The costs piled up, eventually exceeding $6,000, Word said. Just getting Darovitz’s medical records from the hospital cost $150 — and it wasn’t until this past spring, after Guzman was hired, that they found a toxicology report stating that the drug tests were unconfirmed and could not be used in court. According to Guzman, there is no record that officials at East Alabama Medical Center, where Darovitz gave birth, or prosecutors ever conducted a second test to confirm the results.
A spokesman for the hospital did not return a phone call or email.

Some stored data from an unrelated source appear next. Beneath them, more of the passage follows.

(* ===== verification/Listing.v ===== *)
(** * Listings of directories (dentry_getdents of kernel/fs/dentry.c)

    What the callback takes of a sequence of entries, and dentry_getdents as the
    run of this callback over the entries behind the offset of the description:
    facts that the listings of tmpfs and of /proc share. *)
From S2P Require Import Prelude Kernel Inode Tmpfs.

(** An entry of a listing: its name and type and the offset behind it. *)
Record item : Type := Item { i_name : list Z; i_type : Z; i_next : Z }.
Definition item_size (e : item) : Z := 5 + Z.of_nat (length (i_name e)).
Definition record_of (e : item) : dirent :=
  Dirent (u16 (item_size e)) (u8 (i_type e)) (u8 (Z.of_nat (length (i_name e)))) (i_name e).
(** How many entries the callback takes. *)
Fixpoint fitting (count : Z) (es : list item) : nat :=
  match es with
  | [] => 0
  | e :: es => if count <? item_size e then 0 else S (fitting (count - item_size e) es)
  end.
Definition sizes (es : list item) : Z := foldr (λ e n, item_size e + n) 0 es.
(** The records handed out and the offset after them. *)
Definition filled (ctx : getdents_ctx) (es : list item) : getdents_ctx :=
  let k := fitting (remaining_count ctx) es in
  GetdentsCtx (dirp ctx ++ (record_of <$> take k es)) (remaining_count ctx - sizes (take k es))
    (nwritten ctx + sizes (take k es)) (bool_decide (k < length es)%nat || buffer_is_too_small ctx).
Definition behind (o : Z) (es : list item) : Z := default o (i_next <$> last es).

Lemma sizes_cons e es : sizes (e :: es) = item_size e + sizes es.
Proof. done. Qed.
Lemma callback_item ctx e :
  getdents_callback ctx (i_name e) (i_type e) =
    if remaining_count ctx <? item_size e
    then (false, GetdentsCtx (dirp ctx) (remaining_count ctx) (nwritten ctx) true)
    else (true, GetdentsCtx (dirp ctx ++ [record_of e]) (remaining_count ctx - item_size e)
                  (nwritten ctx + item_size e) (buffer_is_too_small ctx)).
Proof.
  unfold getdents_callback, item_size, record_of, d_name_offset.
  replace (4 + (Z.of_nat (length (i_name e)) + 1)) with (5 + Z.of_nat (length (i_name e))) by lia. done.
Qed.
Lemma filled_nil ctx : filled ctx [] = ctx.
Proof. destruct ctx. unfold filled. cbn. by rewrite app_nil_r, Z.sub_0_r, Z.add_0_r. Qed.
Lemma filled_cons ctx e es :
  filled ctx (e :: es) =
    let '(more, ctx') := getdents_callback ctx (i_name e) (i_type e) in
    if more : bool then filled ctx' es else ctx'.
Proof.
  rewrite callback_item. unfold filled. cbn [fitting].
  destruct (remaining_count ctx <? item_size e); cbn [take fmap list_fmap length]; rewrite ?sizes_cons.
  - change (sizes []) with 0. rewrite app_nil_r, Z.sub_0_r, Z.add_0_r, bool_decide_eq_true_2 by lia. done.
  - cbn [remaining_count dirp nwritten buffer_is_too_small]. rewrite <-app_assoc. f_equal; [lia|lia|].
    f_equal. apply bool_decide_ext. lia.
Qed.
Lemma behind_cons o e es : behind o (e :: es) = behind (i_next e) es.
Proof. unfold behind. destruct es as [|e' es]; [done|]. rewrite last_cons. by destruct (last (e' :: es)) eqn:E; [|apply last_None in E]. Qed.

(** The entries of the items: [types] of their inodes, offsets counted up. *)
Definition typed (s : kstate) (l : list dentry) (es : list item) : Prop :=
  Forall2 (λ e i, i_name i = e.1 ∧ ∃ nd, inodes s !! e.2 = Some nd ∧
    mode_to_dirent_type (mode nd) s = Done (i_type i) s) l es.
Definition moved (d : nat) (o : Z) (s : kstate) : kstate := with_descs (alter (set_offset o) d) s.

Lemma mode_type_state m k s s' : mode_to_dirent_type m s = Done k s → mode_to_dirent_type m s' = Done k s'.
Proof. unfold mode_to_dirent_type. intros H. repeat case_match; try discriminate H; by injection H as <-. Qed.
Lemma moved_moved d o o' s : moved d o' (moved d o s) = moved d o' s.
Proof.
  unfold moved, with_descs. cbn. f_equal. apply map_eq. intros j. destruct (decide (j = d)) as [->|].
  - rewrite !lookup_alter_eq. by destruct (descs s !! d).
  - by rewrite !lookup_alter_ne by done.
Qed.
Lemma moved_set d x o s : descs s !! d = Some x → with_descs <[d := set_offset o x]> s = moved d o s.
Proof.
  intros Hx. unfold moved, with_descs. f_equal. apply map_eq. intros j. destruct (decide (j = d)) as [->|].
  - by rewrite lookup_insert_eq, lookup_alter_eq, Hx.
  - by rewrite lookup_insert_ne, lookup_alter_ne by done.
Qed.
Lemma moved_here d x s : descs s !! d = Some x → moved d (d_offset x) s = s.
Proof.
  intros Hx. destruct s. unfold moved, with_descs. cbn in *. f_equal. apply map_eq. intros j.
  destruct (decide (j = d)) as [->|]; [|by rewrite lookup_alter_ne by done].
  rewrite lookup_alter_eq, Hx. by destruct x.
Qed.
Lemma moved_desc d x o s : descs s !! d = Some x → descs (moved d o s) !! d = Some (set_offset o x).
Proof. intros Hx. unfold moved. cbn. by rewrite lookup_alter_eq, Hx. Qed.

(** Offsets of consecutive entries. *)
Fixpoint counted_from (o : Z) (es : list item) : Prop :=
  match es with [] => True | e :: es => i_next e = o + 1 ∧ o + 1 < 2147483648 ∧ counted_from (o + 1) es end.
Lemma list_dentries_run ctx d x l es s :
  typed s l es → descs s !! d = Some x → 0 ≤ d_offset x → counted_from (d_offset x) es →
  list_dentries ctx d l s =
    Done (filled ctx es) (moved d (behind (d_offset x) (take (fitting (remaining_count ctx) es) es)) s).
Proof.
  intros Ht. revert ctx x s es Ht. induction l as [|[n i] l IH]; intros ctx x s es Ht Hx Ho Hc;
    inversion Ht as [|? e ? es' (Hn & nd & Hnd & Hm) Ht']; subst.
  { cbn [list_dentries fitting take]. rewrite filled_nil. unfold behind. cbn. by rewrite moved_here. }
  cbn [list_dentries]. rewrite (bind_run _ _ s nd s) by (unfold node, mbind, K_bind, get; cbn in Hnd; by rewrite Hnd).
  rewrite (bind_run _ _ _ _ _ Hm). cbn [fst] in Hn. rewrite <-Hn, filled_cons, callback_item.
  cbn [fitting]. destruct (remaining_count ctx <? item_size e); cbv iota beta zeta; cbn [negb].
  { unfold behind. cbn. by rewrite moved_here. }
  rewrite (bind_run _ _ _ _ _ (desc_run d x s Hx)). destruct Hc as (Hnext & Hlt & Hc).
  rewrite (bind_run (set_desc _ _) _ s tt (moved d (d_offset x + 1) s)).
  2: { unfold set_desc, modify. by rewrite (moved_set d x), s32_small by (done || lia). }
  cbn [take]. rewrite behind_cons, Hnext.
  rewrite (IH _ (set_offset (d_offset x + 1) x) _ es'); cbn [d_offset set_offset remaining_count].
  - by rewrite moved_moved.
  - eapply Forall2_impl; [exact Ht'|]. intros [n' i'] e' (? & nd' & ? & Hm'). split; [done|]. exists nd'.
    split; [done|]. exact (mode_type_state _ _ _ _ Hm').
  - by apply moved_desc.
  - lia.
  - done.
Qed.

Lemma filter_true {A} (P : A → Prop) `{∀ x, Decision (P x)} l : Forall P l → filter P l = l.
Proof. induction 1 as [|x l Hx Hl IH]; [done|]. by rewrite filter_cons_True, IH by done. Qed.
Lemma filter_false {A} (P : A → Prop) `{∀ x, Decision (P x)} l : Forall (λ x, ¬ P x) l → filter P l = [].
Proof. induction 1 as [|x l Hx Hl IH]; [done|]. by rewrite filter_cons_False, IH by done. Qed.

Lemma skip_dentries_drop i (l : list dentry) : (i < length l)%nat → skip_dentries i l = Some (drop i l).
Proof.
  revert l. induction i as [|i IH]; intros l Hi; [done|]. destruct l as [|e [|e' l]]; cbn in *; [lia|lia|].
  apply IH. cbn. lia.
Qed.

(** *** Prefixes *)
Lemma fitting_le c es : (fitting c es ≤ length es)%nat.
Proof. revert c. induction es as [|e es IH]; intros c; cbn [fitting length]; [lia|]. case_match; [lia|]. specialize (IH (c - item_size e)). lia. Qed.
Lemma sizes_app a b : sizes (a ++ b) = sizes a + sizes b.
Proof. induction a as [|e a IH]; [done|]. cbn [app]. rewrite !sizes_cons, IH. lia. Qed.
Lemma fitting_app c a b :
  fitting c (a ++ b) = if (fitting c a =? length a)%nat then (length a + fitting (c - sizes a) b)%nat else fitting c a.
Proof.
  revert c. induction a as [|e a IH]; intros c; cbn [fitting length app].
  { change (sizes []) with 0. by rewrite Z.sub_0_r. }
  destruct (c <? item_size e); [done|]. rewrite IH, sizes_cons. cbn [Nat.eqb].
  replace (c - (item_size e + sizes a)) with (c - item_size e - sizes a) by lia. by destruct (_ =? _)%nat.
Qed.
Lemma filled_app ctx a b :
  filled ctx (a ++ b) =
    if (fitting (remaining_count ctx) a =? length a)%nat then filled (filled ctx a) b else filled ctx a.
Proof.
  unfold filled. rewrite fitting_app. pose proof (fitting_le (remaining_count ctx) a).
  destruct (Nat.eqb_spec (fitting (remaining_count ctx) a) (length a)) as [He|He].
  - cbn [remaining_count dirp nwritten buffer_is_too_small]. rewrite He, (take_ge a) by lia.
    rewrite take_app_add, fmap_app, app_assoc, sizes_app, length_app. f_equal; [lia|lia|].
    rewrite (bool_decide_eq_false_2 (length a < length a)%nat) by lia. cbn [orb]. f_equal.
    apply bool_decide_ext. lia.
  - rewrite take_app_le by lia. f_equal. rewrite length_app, !bool_decide_eq_true_2 by lia. done.
Qed.

Lemma behind_counted o es k :
  counted_from o es → (k ≤ length es)%nat → behind o (take k es) = o + Z.of_nat k.
Proof.
  revert o es. induction k as [|k IH]; intros o es Hc Hk; [rewrite take_0; change (o = o + Z.of_nat 0); lia|].
  destruct es as [|e es]; [cbn in Hk; lia|]. destruct Hc as (He & _ & Hc). cbn [take length] in *.
  rewrite behind_cons, He, IH by (done || lia). lia.
Qed.
Lemma counted_drop o es k : counted_from o es → counted_from (o + Z.of_nat k) (drop k es).
Proof.
  revert o es. induction k as [|k IH]; intros o es Hc; [by rewrite Z.add_0_r|].
  destruct es as [|e es]; [done|]. destruct Hc as (_ & _ & Hc). cbn [drop].
  replace (o + Z.of_nat (S k)) with (o + 1 + Z.of_nat k) by lia. by apply IH.
Qed.
Lemma behind_app o a b : behind o (a ++ b) = behind (behind o a) b.
Proof. revert o. induction a as [|e a IH]; intros o; [done|]. cbn [app]. by rewrite !behind_cons, IH. Qed.

Lemma elem_of_prefix {A} k (l : list A) x : x ∈ take k l → x ∈ l.
Proof. intros Hx. rewrite <-(take_drop k l). apply elem_of_app. by left. Qed.

Lemma take_fitting_app c a b :
  take (fitting c (a ++ b)) (a ++ b) =
    if (fitting c a =? length a)%nat then a ++ take (fitting (c - sizes a) b) b else take (fitting c a) a.
Proof.
  rewrite fitting_app. pose proof (fitting_le c a). destruct (Nat.eqb_spec (fitting c a) (length a)).
  - apply take_app_add.
  - apply take_app_le. lia.
Qed.

(** *** A whole call *)
Lemma skip_dentries_past i (l : list dentry) : (0 < length l ≤ i)%nat → skip_dentries i l = None.
Proof.
  revert l. induction i as [|i IH]; intros l Hi; [lia|]. destruct l as [|e [|e' l]]; cbn in *; [lia|done|].
  apply IH. cbn. lia.
Qed.
Lemma dentry_getdents_run ctx d x l es s (R := drop (Z.to_nat (d_offset x)) es) :
  typed s l es → counted_from 0 es → descs s !! d = Some x → 0 ≤ d_offset x →
  dentry_getdents ctx d l s =
    Done (0, filled ctx R) (moved d (d_offset x + Z.of_nat (fitting (remaining_count ctx) R)) s).
Proof.
  intros Ht Hc Hx Ho. pose proof (Forall2_length _ _ _ Ht) as Hlen.
  assert (Hend : (length es ≤ Z.to_nat (d_offset x))%nat →
    Done (0, ctx) s = Done (0, filled ctx R) (moved d (d_offset x + Z.of_nat (fitting (remaining_count ctx) R)) s)).
  { intros H. unfold R. rewrite drop_ge by done. cbn [fitting]. rewrite filled_nil, Z.add_0_r. by rewrite moved_here. }
  unfold dentry_getdents. destruct l as [|e l]; [destruct es; [apply Hend; cbn; lia|discriminate Hlen]|].
  rewrite (bind_run _ _ _ _ _ (desc_run d x s Hx)).
  destruct (decide (Z.to_nat (d_offset x) < length (e :: l))%nat) as [Hlt|Hge].
  - rewrite skip_dentries_drop by done.
    assert (counted_from (d_offset x) R) as HcR.
    { pose proof (counted_drop 0 es (Z.to_nat (d_offset x)) Hc) as HcR.
      by replace (0 + Z.of_nat (Z.to_nat (d_offset x))) with (d_offset x) in HcR by lia. }
    assert (typed s (drop (Z.to_nat (d_offset x)) (e :: l)) R) as HtR by (by apply Forall2_drop).
    rewrite (bind_run _ _ _ _ _ (list_dentries_run ctx d x _ _ s HtR Hx Ho HcR)).
    by rewrite behind_counted by (done || apply fitting_le).
  - rewrite skip_dentries_past by (unfold dentry in *; cbn [length] in *; lia). apply Hend. rewrite <-Hlen. unfold dentry in *. lia.
Qed.

Lemma item_size_pos e : 0 < item_size e.
Proof. unfold item_size. lia. Qed.
Lemma sizes_range c es : 0 ≤ c → 0 ≤ sizes (take (fitting c es) es) ≤ c.
Proof.
  revert c. induction es as [|e es IH]; intros c Hc; cbn [fitting take]; [change (sizes []) with 0; lia|].
  destruct (Z.ltb_spec c (item_size e)); cbn [take]; [change (sizes []) with 0; lia|].
  rewrite sizes_cons. specialize (IH (c - item_size e)). pose proof (item_size_pos e). lia.
Qed.
Lemma sizes_zero es : sizes es = 0 → es = [].
Proof.
  destruct es as [|e es]; [done|]. rewrite sizes_cons. pose proof (item_size_pos e).
  assert (0 ≤ sizes es) as Hs by (clear; induction es as [|e es IH]; [done|]; rewrite sizes_cons; pose proof (item_size_pos e); lia).
  lia.
Qed.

Ultimately, Guzman was able to negotiate a deal with the Russell County District Attorney’s office, which agreed to drop the charges if Darovitz signed a letter saying she intended to move to a state, such as Georgia, where medical marijuana is legal and if she agreed not to sue the county. (There is no deadline by which Darovitz would have to move, and Alabama’s governor recently signed a bill decriminalizing medical marijuana oil.)
“Negotiating a non suit agreement is common practice,” Russell County District Attorney Ken Davis said in an email. “We didn’t require the defendant to move anywhere,” he added, but he acknowledged, ‘[T] he fact that she was moving to a state where [she] might get a prescription not available in Alabama was a factor in the decision to dismiss the pending charge.”